_Work order_
Look below for the line containing "if Before (cooldownUntil" and the line containing "Definition new_state (now"; repeat exactly those two lines and all lines between them, and nothing else.

_Excerpted records_
=====

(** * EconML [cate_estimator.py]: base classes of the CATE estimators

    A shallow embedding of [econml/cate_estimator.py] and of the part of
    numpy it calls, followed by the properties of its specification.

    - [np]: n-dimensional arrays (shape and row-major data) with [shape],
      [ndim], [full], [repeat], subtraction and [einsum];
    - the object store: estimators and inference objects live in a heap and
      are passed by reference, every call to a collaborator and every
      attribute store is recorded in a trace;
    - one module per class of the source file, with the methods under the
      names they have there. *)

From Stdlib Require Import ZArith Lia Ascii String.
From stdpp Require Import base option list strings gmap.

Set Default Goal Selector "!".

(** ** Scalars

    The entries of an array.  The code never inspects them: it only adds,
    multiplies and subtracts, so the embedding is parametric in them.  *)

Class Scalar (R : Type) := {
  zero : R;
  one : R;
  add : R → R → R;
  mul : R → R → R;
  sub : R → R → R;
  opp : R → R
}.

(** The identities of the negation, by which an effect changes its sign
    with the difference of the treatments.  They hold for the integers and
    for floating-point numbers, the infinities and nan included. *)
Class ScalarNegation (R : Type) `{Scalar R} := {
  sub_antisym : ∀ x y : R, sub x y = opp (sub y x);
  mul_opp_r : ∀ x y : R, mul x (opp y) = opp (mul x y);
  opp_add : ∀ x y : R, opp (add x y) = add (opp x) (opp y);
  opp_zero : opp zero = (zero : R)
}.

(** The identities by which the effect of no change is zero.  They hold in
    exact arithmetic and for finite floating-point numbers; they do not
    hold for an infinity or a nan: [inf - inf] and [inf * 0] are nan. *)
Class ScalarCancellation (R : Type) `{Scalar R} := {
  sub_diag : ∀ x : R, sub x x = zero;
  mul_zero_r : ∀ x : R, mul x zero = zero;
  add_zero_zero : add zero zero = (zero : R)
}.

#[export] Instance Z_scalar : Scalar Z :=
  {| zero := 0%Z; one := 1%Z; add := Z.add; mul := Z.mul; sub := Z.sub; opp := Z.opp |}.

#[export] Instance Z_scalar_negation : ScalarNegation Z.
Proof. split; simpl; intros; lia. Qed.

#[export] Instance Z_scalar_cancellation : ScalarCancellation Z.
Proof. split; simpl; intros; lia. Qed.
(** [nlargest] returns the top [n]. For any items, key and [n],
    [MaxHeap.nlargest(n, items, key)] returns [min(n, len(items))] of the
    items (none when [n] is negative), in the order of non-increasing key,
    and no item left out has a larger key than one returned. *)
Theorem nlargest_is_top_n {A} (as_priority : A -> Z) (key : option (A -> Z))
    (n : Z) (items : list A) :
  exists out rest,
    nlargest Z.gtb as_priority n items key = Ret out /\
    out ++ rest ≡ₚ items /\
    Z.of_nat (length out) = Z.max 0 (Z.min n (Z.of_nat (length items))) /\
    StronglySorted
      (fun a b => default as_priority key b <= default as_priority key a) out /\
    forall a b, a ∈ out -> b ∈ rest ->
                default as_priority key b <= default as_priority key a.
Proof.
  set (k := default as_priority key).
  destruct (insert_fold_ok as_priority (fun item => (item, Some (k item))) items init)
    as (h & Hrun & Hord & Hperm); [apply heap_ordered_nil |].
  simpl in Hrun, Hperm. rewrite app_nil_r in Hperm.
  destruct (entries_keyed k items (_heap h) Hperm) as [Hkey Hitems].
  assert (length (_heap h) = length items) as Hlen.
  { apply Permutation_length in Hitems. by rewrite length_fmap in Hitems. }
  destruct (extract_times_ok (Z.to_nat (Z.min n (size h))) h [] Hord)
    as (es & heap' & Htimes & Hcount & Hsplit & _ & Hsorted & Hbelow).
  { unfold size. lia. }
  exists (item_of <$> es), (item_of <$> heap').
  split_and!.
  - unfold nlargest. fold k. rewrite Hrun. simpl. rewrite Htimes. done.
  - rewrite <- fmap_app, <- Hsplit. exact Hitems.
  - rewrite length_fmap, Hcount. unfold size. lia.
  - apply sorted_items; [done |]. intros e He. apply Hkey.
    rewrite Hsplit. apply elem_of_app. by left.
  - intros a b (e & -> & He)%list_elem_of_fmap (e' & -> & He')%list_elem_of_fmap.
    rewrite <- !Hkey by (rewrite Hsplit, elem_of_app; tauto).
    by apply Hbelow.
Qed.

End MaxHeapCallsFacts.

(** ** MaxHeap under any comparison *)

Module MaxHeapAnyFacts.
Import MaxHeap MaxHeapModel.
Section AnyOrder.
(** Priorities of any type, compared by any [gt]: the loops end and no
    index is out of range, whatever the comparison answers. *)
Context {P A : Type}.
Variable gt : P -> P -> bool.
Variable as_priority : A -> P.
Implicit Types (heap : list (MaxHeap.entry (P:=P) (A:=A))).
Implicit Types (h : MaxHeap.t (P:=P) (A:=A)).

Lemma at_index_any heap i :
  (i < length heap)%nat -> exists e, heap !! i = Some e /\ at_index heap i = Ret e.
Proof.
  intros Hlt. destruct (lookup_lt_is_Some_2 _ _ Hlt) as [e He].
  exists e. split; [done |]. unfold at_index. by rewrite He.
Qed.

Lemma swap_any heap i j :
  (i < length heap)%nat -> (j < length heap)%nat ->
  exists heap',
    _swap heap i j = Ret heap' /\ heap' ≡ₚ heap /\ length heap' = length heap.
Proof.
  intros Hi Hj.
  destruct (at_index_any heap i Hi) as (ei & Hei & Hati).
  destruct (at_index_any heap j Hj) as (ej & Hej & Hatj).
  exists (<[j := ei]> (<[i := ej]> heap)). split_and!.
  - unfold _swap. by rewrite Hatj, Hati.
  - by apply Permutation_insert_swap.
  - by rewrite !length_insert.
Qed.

=====

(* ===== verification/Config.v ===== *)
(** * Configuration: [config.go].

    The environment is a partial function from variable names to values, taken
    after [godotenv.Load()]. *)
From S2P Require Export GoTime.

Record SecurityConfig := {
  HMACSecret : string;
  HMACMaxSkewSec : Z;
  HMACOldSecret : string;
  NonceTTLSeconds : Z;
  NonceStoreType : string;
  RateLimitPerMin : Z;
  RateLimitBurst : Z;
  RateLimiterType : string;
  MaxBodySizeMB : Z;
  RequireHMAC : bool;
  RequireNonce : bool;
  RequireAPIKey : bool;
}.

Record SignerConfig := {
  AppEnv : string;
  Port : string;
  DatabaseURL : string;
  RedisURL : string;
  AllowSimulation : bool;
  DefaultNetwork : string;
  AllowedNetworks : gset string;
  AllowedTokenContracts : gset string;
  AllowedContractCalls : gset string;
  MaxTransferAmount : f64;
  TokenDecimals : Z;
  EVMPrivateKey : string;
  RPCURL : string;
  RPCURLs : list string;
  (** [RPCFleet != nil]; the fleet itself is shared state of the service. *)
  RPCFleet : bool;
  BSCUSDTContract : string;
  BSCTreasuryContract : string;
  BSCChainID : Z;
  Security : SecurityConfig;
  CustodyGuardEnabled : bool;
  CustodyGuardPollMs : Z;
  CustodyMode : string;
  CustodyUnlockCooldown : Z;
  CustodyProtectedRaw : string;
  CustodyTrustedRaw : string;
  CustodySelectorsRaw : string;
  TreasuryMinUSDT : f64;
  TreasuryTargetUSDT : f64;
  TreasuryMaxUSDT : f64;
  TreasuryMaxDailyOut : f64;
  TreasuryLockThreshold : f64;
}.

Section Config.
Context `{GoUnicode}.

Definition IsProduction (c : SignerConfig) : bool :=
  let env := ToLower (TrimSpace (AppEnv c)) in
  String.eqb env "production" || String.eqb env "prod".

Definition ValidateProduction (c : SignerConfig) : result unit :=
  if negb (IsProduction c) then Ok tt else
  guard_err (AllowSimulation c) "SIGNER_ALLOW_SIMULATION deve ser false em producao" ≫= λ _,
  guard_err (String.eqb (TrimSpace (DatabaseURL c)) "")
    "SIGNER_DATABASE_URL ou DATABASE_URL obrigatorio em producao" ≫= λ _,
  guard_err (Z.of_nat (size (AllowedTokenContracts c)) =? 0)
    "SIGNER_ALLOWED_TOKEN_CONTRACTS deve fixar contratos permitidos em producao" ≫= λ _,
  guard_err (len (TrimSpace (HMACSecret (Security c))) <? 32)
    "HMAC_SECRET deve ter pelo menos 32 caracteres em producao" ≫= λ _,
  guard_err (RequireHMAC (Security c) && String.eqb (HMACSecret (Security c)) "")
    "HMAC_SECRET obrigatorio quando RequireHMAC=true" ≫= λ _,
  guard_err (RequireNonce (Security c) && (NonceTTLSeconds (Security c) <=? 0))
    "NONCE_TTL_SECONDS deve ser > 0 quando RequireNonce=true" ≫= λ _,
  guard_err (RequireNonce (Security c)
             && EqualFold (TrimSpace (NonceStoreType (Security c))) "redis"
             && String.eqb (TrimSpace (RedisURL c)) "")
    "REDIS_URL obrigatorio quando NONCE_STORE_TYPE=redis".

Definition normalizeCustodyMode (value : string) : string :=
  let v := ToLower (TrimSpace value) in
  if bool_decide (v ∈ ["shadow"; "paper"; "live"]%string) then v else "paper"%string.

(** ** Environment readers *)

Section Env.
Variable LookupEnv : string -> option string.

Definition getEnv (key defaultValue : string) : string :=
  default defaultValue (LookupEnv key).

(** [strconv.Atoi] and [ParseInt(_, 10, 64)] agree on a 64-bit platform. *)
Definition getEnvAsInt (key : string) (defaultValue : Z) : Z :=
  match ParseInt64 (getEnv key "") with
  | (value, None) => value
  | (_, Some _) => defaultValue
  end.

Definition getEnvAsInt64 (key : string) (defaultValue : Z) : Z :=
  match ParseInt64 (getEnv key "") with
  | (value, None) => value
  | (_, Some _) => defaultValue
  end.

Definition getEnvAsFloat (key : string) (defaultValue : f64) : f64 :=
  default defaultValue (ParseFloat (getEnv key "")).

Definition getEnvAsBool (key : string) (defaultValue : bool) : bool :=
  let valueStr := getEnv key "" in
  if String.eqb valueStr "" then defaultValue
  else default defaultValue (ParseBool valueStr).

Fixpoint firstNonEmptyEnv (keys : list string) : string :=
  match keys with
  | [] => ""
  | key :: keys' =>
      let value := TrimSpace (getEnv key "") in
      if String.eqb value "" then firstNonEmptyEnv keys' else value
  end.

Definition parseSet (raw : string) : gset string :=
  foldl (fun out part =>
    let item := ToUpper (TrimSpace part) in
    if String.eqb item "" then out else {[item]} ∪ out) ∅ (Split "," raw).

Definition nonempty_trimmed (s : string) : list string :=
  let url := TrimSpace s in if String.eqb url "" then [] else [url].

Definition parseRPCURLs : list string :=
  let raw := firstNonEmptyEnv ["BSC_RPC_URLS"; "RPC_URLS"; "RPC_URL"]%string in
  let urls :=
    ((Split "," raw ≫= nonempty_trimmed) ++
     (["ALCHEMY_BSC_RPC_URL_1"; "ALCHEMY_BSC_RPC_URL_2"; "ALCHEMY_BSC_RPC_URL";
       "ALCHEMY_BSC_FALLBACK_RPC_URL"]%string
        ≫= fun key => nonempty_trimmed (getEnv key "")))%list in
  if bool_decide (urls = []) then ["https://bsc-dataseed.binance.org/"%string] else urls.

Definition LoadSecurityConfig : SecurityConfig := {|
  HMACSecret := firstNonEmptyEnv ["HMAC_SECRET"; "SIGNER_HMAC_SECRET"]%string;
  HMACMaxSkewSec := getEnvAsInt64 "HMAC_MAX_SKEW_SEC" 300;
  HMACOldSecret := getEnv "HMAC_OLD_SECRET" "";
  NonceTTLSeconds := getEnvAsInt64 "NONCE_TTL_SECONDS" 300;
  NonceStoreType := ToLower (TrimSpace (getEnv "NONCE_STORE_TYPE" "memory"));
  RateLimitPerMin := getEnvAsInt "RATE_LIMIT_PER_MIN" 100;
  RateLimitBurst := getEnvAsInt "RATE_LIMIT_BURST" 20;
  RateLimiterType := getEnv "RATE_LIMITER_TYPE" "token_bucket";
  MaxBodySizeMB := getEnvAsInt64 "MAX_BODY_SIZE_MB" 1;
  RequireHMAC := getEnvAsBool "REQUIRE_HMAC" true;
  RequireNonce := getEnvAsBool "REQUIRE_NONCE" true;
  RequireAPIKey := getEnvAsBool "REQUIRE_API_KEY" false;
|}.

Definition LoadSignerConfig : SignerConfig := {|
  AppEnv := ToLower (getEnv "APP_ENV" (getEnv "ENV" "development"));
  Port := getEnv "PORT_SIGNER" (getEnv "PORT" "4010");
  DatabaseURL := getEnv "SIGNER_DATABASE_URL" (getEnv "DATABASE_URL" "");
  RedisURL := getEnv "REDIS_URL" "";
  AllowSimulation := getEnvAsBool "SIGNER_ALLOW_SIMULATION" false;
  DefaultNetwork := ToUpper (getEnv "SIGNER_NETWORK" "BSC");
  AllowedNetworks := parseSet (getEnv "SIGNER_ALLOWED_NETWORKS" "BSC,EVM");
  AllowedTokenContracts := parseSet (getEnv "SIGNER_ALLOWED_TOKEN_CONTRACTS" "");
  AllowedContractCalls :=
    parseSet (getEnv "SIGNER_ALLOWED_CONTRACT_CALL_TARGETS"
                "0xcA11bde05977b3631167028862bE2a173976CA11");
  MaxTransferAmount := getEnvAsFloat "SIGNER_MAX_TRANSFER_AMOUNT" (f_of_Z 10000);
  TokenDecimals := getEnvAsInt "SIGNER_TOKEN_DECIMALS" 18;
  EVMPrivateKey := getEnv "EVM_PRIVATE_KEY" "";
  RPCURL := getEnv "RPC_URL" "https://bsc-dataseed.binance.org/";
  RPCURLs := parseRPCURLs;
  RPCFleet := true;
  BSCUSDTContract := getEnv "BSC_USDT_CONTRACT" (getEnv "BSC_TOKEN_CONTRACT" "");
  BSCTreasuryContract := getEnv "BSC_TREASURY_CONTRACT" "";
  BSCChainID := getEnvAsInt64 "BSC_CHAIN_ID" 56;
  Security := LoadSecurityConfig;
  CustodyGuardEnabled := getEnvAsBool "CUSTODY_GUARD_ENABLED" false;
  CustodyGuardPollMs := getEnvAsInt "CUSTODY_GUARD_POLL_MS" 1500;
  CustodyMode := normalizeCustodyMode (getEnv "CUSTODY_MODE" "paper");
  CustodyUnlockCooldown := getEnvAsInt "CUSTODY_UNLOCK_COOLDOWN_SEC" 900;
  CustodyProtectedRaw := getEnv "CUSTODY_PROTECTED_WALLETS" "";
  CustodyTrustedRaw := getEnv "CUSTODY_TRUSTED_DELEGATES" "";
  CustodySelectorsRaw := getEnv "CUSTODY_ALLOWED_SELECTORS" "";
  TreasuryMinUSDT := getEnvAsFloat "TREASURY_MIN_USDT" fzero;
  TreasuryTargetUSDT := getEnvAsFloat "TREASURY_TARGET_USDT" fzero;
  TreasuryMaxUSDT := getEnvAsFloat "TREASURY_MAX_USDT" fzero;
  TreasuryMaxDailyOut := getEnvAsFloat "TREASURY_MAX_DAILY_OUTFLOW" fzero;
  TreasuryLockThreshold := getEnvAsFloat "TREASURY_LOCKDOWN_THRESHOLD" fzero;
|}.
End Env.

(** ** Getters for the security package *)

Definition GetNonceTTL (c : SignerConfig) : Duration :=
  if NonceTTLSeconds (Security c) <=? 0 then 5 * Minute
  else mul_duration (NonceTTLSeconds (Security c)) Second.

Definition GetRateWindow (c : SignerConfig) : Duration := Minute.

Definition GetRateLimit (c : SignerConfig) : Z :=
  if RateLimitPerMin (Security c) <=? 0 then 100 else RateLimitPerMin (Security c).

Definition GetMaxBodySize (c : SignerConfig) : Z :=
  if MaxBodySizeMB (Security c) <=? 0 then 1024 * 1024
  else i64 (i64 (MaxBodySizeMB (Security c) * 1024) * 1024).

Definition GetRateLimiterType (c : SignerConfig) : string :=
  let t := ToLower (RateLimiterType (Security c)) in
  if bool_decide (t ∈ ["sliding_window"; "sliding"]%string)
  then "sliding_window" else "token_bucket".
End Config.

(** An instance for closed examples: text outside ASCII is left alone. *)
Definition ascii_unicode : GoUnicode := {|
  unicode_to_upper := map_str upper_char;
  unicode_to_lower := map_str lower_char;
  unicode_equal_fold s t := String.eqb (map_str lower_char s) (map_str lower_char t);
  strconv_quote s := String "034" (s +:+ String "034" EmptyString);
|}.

=====

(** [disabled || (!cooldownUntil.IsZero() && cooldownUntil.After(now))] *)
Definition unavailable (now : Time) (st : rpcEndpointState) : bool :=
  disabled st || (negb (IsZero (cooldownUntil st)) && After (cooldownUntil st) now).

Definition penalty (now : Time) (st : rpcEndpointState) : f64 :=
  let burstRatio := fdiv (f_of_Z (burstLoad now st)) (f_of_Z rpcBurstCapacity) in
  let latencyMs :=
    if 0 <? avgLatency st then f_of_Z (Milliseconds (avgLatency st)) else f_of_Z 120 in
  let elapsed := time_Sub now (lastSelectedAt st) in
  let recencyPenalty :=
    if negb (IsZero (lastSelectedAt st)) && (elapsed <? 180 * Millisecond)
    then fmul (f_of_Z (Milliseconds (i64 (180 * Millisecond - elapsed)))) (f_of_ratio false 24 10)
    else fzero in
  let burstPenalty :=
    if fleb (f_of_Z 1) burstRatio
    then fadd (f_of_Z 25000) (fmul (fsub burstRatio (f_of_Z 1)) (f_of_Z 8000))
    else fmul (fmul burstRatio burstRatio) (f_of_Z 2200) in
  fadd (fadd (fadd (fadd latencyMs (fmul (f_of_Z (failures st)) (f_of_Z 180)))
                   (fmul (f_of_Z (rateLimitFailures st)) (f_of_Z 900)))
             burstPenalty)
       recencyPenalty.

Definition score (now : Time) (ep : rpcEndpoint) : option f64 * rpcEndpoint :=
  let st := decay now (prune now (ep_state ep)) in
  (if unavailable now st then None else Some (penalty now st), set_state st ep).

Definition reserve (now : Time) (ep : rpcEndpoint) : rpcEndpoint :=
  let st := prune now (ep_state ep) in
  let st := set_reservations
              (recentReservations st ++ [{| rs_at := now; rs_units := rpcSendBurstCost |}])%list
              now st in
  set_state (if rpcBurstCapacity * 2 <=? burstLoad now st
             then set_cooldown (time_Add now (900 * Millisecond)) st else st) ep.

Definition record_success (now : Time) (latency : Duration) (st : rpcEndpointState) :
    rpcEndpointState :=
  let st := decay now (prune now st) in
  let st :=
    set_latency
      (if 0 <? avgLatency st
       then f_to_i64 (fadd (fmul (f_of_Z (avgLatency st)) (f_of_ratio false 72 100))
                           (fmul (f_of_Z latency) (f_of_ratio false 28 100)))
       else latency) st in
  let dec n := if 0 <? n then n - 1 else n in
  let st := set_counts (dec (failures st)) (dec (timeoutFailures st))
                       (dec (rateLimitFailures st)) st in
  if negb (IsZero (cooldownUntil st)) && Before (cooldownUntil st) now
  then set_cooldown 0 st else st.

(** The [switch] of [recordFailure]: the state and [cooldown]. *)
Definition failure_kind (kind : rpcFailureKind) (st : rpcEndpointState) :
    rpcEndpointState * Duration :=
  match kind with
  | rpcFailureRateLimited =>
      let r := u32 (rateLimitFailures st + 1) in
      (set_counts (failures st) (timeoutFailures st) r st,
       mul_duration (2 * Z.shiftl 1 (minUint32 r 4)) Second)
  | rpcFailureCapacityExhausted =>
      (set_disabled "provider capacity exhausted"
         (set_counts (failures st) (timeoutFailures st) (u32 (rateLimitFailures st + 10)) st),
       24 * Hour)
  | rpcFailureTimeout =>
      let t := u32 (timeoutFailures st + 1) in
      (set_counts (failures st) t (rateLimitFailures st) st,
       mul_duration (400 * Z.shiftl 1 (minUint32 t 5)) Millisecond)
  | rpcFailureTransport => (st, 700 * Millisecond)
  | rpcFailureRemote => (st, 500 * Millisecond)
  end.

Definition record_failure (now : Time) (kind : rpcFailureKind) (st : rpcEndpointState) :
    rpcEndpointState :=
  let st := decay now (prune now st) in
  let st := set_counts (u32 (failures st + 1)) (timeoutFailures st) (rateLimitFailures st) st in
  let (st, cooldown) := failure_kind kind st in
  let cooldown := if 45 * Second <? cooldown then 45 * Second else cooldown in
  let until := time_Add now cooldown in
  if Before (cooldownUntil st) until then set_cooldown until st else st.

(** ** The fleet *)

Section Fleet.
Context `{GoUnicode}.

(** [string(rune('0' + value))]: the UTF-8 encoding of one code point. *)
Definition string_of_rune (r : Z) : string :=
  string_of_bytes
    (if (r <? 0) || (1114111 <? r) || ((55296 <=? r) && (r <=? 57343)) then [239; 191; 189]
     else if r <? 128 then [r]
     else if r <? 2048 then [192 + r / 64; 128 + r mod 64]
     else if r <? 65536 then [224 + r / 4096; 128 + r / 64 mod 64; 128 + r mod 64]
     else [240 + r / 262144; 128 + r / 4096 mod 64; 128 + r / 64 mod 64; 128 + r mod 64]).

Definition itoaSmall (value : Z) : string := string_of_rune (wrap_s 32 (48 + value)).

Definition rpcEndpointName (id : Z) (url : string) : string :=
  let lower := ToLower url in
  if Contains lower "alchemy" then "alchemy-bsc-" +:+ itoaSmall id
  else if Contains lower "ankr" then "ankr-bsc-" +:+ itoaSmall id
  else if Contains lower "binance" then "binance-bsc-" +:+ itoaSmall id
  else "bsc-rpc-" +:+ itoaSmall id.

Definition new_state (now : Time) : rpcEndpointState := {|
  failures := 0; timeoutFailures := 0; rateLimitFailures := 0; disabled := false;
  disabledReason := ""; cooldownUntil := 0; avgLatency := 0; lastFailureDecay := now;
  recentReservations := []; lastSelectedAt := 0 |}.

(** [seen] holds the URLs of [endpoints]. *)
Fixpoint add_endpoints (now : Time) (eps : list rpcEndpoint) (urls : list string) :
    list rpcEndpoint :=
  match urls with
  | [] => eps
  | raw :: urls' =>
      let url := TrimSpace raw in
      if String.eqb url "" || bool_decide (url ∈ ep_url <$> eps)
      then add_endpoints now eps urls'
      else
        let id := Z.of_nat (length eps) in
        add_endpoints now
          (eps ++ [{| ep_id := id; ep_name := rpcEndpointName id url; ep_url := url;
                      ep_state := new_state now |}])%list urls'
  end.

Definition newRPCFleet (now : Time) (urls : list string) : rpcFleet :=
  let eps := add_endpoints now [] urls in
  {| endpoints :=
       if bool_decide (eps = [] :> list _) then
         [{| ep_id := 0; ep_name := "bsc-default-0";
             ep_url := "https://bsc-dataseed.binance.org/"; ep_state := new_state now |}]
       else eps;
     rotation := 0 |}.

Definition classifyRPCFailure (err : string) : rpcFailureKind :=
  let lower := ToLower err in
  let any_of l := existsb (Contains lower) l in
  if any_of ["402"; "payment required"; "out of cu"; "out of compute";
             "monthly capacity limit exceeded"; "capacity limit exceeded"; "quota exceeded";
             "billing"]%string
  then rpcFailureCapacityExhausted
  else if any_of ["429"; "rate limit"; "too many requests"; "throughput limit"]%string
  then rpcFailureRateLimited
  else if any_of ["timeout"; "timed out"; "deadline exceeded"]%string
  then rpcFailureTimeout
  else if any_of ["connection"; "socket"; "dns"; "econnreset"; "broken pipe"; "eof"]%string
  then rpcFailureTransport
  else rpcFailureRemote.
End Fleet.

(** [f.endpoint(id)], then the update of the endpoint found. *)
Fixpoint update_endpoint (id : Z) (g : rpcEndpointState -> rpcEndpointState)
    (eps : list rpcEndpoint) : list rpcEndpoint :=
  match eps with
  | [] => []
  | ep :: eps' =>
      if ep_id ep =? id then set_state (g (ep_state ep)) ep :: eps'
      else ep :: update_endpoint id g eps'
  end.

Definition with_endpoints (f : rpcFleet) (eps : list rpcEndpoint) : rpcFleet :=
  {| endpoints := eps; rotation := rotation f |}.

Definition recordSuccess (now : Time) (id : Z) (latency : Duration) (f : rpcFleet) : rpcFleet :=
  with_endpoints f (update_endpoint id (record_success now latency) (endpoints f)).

=====

_Problem solution_
  if Before (cooldownUntil st) until then set_cooldown until st else st.

(** ** The fleet *)

Section Fleet.
Context `{GoUnicode}.

(** [string(rune('0' + value))]: the UTF-8 encoding of one code point. *)
Definition string_of_rune (r : Z) : string :=
  string_of_bytes
    (if (r <? 0) || (1114111 <? r) || ((55296 <=? r) && (r <=? 57343)) then [239; 191; 189]
     else if r <? 128 then [r]
     else if r <? 2048 then [192 + r / 64; 128 + r mod 64]
     else if r <? 65536 then [224 + r / 4096; 128 + r / 64 mod 64; 128 + r mod 64]
     else [240 + r / 262144; 128 + r / 4096 mod 64; 128 + r / 64 mod 64; 128 + r mod 64]).

Definition itoaSmall (value : Z) : string := string_of_rune (wrap_s 32 (48 + value)).

Definition rpcEndpointName (id : Z) (url : string) : string :=
  let lower := ToLower url in
  if Contains lower "alchemy" then "alchemy-bsc-" +:+ itoaSmall id
  else if Contains lower "ankr" then "ankr-bsc-" +:+ itoaSmall id
  else if Contains lower "binance" then "binance-bsc-" +:+ itoaSmall id
  else "bsc-rpc-" +:+ itoaSmall id.

Definition new_state (now : Time) : rpcEndpointState := {|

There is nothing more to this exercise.